* **EXERCISE OBJECTIVE**:
From the entries below, return only the lines starting at the one that contains "- split; [by" and ending at the one that contains "rewrite !Hother). apply bind_unit. split; [by rewrite !Hother|].", exactly as they stand.

* **SOURCE DATA**:

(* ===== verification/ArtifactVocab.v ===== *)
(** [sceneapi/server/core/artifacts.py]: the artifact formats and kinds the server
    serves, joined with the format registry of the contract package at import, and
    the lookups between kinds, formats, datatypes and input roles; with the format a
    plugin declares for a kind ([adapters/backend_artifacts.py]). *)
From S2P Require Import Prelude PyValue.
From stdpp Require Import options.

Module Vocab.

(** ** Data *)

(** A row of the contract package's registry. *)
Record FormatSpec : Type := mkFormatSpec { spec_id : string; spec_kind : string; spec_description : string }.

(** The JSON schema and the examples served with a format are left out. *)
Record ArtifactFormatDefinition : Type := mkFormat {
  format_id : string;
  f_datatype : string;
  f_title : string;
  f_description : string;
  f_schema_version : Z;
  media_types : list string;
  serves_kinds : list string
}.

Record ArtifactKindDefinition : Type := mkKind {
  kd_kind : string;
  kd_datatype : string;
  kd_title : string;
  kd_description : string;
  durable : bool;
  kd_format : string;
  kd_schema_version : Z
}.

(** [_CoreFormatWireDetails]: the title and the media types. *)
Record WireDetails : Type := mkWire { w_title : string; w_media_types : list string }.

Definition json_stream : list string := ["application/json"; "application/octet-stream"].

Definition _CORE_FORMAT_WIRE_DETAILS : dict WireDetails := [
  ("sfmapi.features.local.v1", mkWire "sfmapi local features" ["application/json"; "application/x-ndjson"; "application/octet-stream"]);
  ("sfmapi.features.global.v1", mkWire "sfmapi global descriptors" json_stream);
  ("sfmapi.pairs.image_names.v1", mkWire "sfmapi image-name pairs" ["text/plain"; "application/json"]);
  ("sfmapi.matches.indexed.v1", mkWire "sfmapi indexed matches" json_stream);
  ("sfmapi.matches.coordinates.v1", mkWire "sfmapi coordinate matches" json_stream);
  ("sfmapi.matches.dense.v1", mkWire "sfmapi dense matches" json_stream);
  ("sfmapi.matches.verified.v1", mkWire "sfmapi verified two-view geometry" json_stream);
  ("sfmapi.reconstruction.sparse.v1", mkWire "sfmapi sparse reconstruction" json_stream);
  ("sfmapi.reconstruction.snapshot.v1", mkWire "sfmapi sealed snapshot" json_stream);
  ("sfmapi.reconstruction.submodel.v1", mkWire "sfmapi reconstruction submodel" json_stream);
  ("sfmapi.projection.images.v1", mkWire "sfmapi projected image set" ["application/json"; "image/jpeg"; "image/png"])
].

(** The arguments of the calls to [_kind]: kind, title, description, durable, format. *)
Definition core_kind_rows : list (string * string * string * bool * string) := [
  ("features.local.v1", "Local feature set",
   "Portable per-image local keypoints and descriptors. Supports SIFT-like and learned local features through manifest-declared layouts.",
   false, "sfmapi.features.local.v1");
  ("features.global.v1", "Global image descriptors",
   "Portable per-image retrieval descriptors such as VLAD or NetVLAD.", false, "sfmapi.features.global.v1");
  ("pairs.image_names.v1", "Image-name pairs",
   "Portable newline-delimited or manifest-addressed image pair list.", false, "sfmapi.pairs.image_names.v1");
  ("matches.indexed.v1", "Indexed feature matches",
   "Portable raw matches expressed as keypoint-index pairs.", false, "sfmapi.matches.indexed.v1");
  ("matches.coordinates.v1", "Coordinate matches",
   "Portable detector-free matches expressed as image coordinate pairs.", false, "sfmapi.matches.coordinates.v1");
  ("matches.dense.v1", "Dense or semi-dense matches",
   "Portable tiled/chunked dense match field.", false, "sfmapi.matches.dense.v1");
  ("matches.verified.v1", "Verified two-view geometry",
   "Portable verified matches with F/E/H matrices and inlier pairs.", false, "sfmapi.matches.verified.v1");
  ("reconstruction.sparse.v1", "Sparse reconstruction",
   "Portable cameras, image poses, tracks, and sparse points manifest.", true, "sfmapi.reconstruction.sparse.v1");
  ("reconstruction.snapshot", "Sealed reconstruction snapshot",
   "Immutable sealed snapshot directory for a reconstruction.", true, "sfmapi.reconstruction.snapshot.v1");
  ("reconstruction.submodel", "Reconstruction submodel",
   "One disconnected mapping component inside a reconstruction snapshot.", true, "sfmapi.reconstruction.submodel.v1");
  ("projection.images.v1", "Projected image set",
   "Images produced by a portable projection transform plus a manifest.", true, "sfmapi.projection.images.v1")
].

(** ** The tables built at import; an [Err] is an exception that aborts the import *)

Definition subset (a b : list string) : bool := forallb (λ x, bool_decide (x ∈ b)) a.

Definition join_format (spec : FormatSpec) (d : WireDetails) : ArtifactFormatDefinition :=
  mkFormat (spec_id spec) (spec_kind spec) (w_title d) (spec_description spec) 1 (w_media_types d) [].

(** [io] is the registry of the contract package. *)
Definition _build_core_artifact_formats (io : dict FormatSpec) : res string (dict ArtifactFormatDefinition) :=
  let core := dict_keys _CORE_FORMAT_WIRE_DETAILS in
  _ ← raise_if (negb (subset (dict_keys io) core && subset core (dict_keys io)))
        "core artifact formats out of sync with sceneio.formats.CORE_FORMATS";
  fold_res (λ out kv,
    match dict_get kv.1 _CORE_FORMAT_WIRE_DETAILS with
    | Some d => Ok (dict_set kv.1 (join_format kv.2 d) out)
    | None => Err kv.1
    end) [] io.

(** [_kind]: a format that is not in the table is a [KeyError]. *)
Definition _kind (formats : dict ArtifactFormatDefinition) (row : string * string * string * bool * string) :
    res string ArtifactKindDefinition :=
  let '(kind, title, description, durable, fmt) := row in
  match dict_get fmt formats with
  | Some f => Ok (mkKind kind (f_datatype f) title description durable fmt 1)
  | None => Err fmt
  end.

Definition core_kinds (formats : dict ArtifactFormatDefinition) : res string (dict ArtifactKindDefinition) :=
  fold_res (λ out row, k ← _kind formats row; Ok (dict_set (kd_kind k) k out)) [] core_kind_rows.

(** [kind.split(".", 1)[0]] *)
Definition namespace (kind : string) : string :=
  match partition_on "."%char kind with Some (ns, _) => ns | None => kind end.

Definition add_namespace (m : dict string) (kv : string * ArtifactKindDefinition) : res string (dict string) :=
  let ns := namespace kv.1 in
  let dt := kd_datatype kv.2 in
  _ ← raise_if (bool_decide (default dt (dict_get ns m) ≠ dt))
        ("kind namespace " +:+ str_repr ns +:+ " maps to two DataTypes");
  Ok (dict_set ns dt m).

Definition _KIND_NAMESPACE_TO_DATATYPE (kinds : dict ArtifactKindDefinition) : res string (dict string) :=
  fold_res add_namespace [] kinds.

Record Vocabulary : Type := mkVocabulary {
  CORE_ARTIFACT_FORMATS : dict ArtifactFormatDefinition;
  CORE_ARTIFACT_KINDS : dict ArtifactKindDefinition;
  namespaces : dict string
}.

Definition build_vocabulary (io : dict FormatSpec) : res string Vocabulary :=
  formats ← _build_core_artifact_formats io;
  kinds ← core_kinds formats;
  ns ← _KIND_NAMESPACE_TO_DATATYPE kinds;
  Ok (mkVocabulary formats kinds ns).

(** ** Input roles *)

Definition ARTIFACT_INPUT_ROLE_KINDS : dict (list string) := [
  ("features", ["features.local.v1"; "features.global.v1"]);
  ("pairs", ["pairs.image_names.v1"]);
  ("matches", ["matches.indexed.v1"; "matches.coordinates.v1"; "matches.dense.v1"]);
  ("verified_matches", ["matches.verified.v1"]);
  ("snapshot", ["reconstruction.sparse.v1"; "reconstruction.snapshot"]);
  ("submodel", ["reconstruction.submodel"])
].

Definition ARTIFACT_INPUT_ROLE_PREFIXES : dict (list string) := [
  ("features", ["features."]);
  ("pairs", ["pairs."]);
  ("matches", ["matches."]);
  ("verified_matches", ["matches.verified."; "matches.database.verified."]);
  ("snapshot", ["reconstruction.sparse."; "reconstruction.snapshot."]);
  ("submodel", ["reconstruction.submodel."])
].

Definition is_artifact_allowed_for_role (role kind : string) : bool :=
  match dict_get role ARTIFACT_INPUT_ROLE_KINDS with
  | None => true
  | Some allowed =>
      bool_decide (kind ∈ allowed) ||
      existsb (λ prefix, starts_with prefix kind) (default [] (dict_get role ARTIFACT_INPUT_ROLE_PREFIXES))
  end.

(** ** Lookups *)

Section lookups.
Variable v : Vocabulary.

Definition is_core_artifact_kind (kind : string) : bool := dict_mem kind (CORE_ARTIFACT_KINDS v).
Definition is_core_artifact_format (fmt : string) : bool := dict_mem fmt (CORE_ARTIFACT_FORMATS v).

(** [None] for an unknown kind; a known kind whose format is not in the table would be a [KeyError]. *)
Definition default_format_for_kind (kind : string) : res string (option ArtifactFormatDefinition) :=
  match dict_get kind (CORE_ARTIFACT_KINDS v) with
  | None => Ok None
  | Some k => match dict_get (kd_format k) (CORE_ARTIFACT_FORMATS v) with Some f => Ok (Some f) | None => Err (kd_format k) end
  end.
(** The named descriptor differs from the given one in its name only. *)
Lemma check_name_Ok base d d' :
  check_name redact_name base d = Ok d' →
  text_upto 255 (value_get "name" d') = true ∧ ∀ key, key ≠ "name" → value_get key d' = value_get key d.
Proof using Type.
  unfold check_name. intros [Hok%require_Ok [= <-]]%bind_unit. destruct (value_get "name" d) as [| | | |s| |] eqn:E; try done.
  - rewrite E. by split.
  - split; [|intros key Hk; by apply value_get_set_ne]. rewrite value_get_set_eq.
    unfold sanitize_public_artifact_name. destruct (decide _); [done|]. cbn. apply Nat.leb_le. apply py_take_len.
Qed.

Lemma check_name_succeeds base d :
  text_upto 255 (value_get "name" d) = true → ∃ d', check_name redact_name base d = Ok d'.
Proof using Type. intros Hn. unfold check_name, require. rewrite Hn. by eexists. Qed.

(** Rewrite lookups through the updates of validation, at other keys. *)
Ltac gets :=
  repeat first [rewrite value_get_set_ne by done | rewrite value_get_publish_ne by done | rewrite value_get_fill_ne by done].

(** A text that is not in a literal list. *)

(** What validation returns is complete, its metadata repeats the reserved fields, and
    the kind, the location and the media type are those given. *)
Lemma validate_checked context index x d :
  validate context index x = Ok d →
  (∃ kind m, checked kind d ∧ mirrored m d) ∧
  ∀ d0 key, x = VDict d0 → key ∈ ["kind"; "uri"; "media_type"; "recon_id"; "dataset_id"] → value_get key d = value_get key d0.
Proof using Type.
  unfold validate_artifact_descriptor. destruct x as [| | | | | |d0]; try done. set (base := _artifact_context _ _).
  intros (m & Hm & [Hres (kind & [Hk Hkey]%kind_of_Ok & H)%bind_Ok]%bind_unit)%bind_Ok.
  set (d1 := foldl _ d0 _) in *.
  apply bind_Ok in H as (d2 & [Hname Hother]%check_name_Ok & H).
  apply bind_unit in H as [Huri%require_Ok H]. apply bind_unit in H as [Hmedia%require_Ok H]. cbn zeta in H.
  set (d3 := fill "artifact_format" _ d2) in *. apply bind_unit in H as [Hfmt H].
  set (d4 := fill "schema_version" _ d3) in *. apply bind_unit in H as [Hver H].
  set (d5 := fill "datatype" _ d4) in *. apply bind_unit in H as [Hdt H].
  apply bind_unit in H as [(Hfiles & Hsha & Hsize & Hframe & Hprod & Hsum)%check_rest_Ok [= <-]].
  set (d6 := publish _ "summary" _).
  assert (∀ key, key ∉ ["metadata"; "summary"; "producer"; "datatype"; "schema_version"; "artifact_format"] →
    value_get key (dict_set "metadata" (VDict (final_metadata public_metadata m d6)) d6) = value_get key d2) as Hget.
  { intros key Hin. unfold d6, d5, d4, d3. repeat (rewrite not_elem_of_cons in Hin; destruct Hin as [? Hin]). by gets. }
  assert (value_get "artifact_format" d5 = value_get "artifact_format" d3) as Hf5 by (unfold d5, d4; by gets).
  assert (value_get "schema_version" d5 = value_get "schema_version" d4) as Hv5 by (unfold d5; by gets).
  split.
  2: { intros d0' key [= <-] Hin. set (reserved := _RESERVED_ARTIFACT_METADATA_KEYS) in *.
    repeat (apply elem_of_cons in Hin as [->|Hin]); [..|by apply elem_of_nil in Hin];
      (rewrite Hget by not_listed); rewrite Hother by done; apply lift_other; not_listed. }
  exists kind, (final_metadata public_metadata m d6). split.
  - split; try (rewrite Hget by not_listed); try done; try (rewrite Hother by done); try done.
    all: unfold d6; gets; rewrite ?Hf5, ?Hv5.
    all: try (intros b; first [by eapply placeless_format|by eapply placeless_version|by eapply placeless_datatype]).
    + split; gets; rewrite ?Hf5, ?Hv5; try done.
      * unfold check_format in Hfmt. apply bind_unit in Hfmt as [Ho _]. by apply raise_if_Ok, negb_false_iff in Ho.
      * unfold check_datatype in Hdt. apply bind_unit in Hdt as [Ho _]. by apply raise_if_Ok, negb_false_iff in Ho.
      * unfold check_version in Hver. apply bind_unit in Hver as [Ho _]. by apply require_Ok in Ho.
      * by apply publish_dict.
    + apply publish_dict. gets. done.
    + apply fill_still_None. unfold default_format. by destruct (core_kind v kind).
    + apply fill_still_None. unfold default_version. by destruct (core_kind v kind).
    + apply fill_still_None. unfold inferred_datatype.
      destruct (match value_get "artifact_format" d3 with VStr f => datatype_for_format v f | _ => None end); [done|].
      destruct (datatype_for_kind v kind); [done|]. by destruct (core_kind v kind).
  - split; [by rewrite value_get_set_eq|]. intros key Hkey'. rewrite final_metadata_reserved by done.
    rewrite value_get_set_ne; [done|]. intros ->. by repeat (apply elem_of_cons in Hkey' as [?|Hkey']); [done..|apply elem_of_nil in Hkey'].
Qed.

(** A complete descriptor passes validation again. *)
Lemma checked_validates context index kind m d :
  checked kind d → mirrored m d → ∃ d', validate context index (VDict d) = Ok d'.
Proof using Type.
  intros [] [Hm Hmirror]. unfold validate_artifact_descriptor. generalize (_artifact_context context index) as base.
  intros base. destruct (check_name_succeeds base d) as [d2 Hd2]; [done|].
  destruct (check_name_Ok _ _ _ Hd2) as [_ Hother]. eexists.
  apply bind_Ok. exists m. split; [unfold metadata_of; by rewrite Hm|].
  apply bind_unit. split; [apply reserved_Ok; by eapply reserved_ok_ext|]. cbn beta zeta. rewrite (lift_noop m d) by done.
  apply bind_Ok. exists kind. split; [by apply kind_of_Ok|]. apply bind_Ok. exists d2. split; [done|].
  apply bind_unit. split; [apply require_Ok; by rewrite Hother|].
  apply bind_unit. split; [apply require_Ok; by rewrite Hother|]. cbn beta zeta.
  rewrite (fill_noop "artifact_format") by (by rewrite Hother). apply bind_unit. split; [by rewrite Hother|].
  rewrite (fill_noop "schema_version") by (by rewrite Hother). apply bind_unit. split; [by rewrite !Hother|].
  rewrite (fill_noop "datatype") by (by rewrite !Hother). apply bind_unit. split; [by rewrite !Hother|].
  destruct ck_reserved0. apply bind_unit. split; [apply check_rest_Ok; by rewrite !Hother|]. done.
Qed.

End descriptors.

* **EXPECTED ANSWER**:
  - split; [by rewrite value_get_set_eq|]. intros key Hkey'. rewrite final_metadata_reserved by done.
    rewrite value_get_set_ne; [done|]. intros ->. by repeat (apply elem_of_cons in Hkey' as [?|Hkey']); [done..|apply elem_of_nil in Hkey'].
Qed.

(** A complete descriptor passes validation again. *)
Lemma checked_validates context index kind m d :
  checked kind d → mirrored m d → ∃ d', validate context index (VDict d) = Ok d'.
Proof using Type.
  intros [] [Hm Hmirror]. unfold validate_artifact_descriptor. generalize (_artifact_context context index) as base.
  intros base. destruct (check_name_succeeds base d) as [d2 Hd2]; [done|].
  destruct (check_name_Ok _ _ _ Hd2) as [_ Hother]. eexists.
  apply bind_Ok. exists m. split; [unfold metadata_of; by rewrite Hm|].
  apply bind_unit. split; [apply reserved_Ok; by eapply reserved_ok_ext|]. cbn beta zeta. rewrite (lift_noop m d) by done.
  apply bind_Ok. exists kind. split; [by apply kind_of_Ok|]. apply bind_Ok. exists d2. split; [done|].
  apply bind_unit. split; [apply require_Ok; by rewrite Hother|].
  apply bind_unit. split; [apply require_Ok; by rewrite Hother|]. cbn beta zeta.
  rewrite (fill_noop "artifact_format") by (by rewrite Hother). apply bind_unit. split; [by rewrite Hother|].
  rewrite (fill_noop "schema_version") by (by rewrite Hother). apply bind_unit. split; [by rewrite !Hother|].
  rewrite (fill_noop "datatype") by (by rewrite !Hother). apply bind_unit. split; [by rewrite !Hother|].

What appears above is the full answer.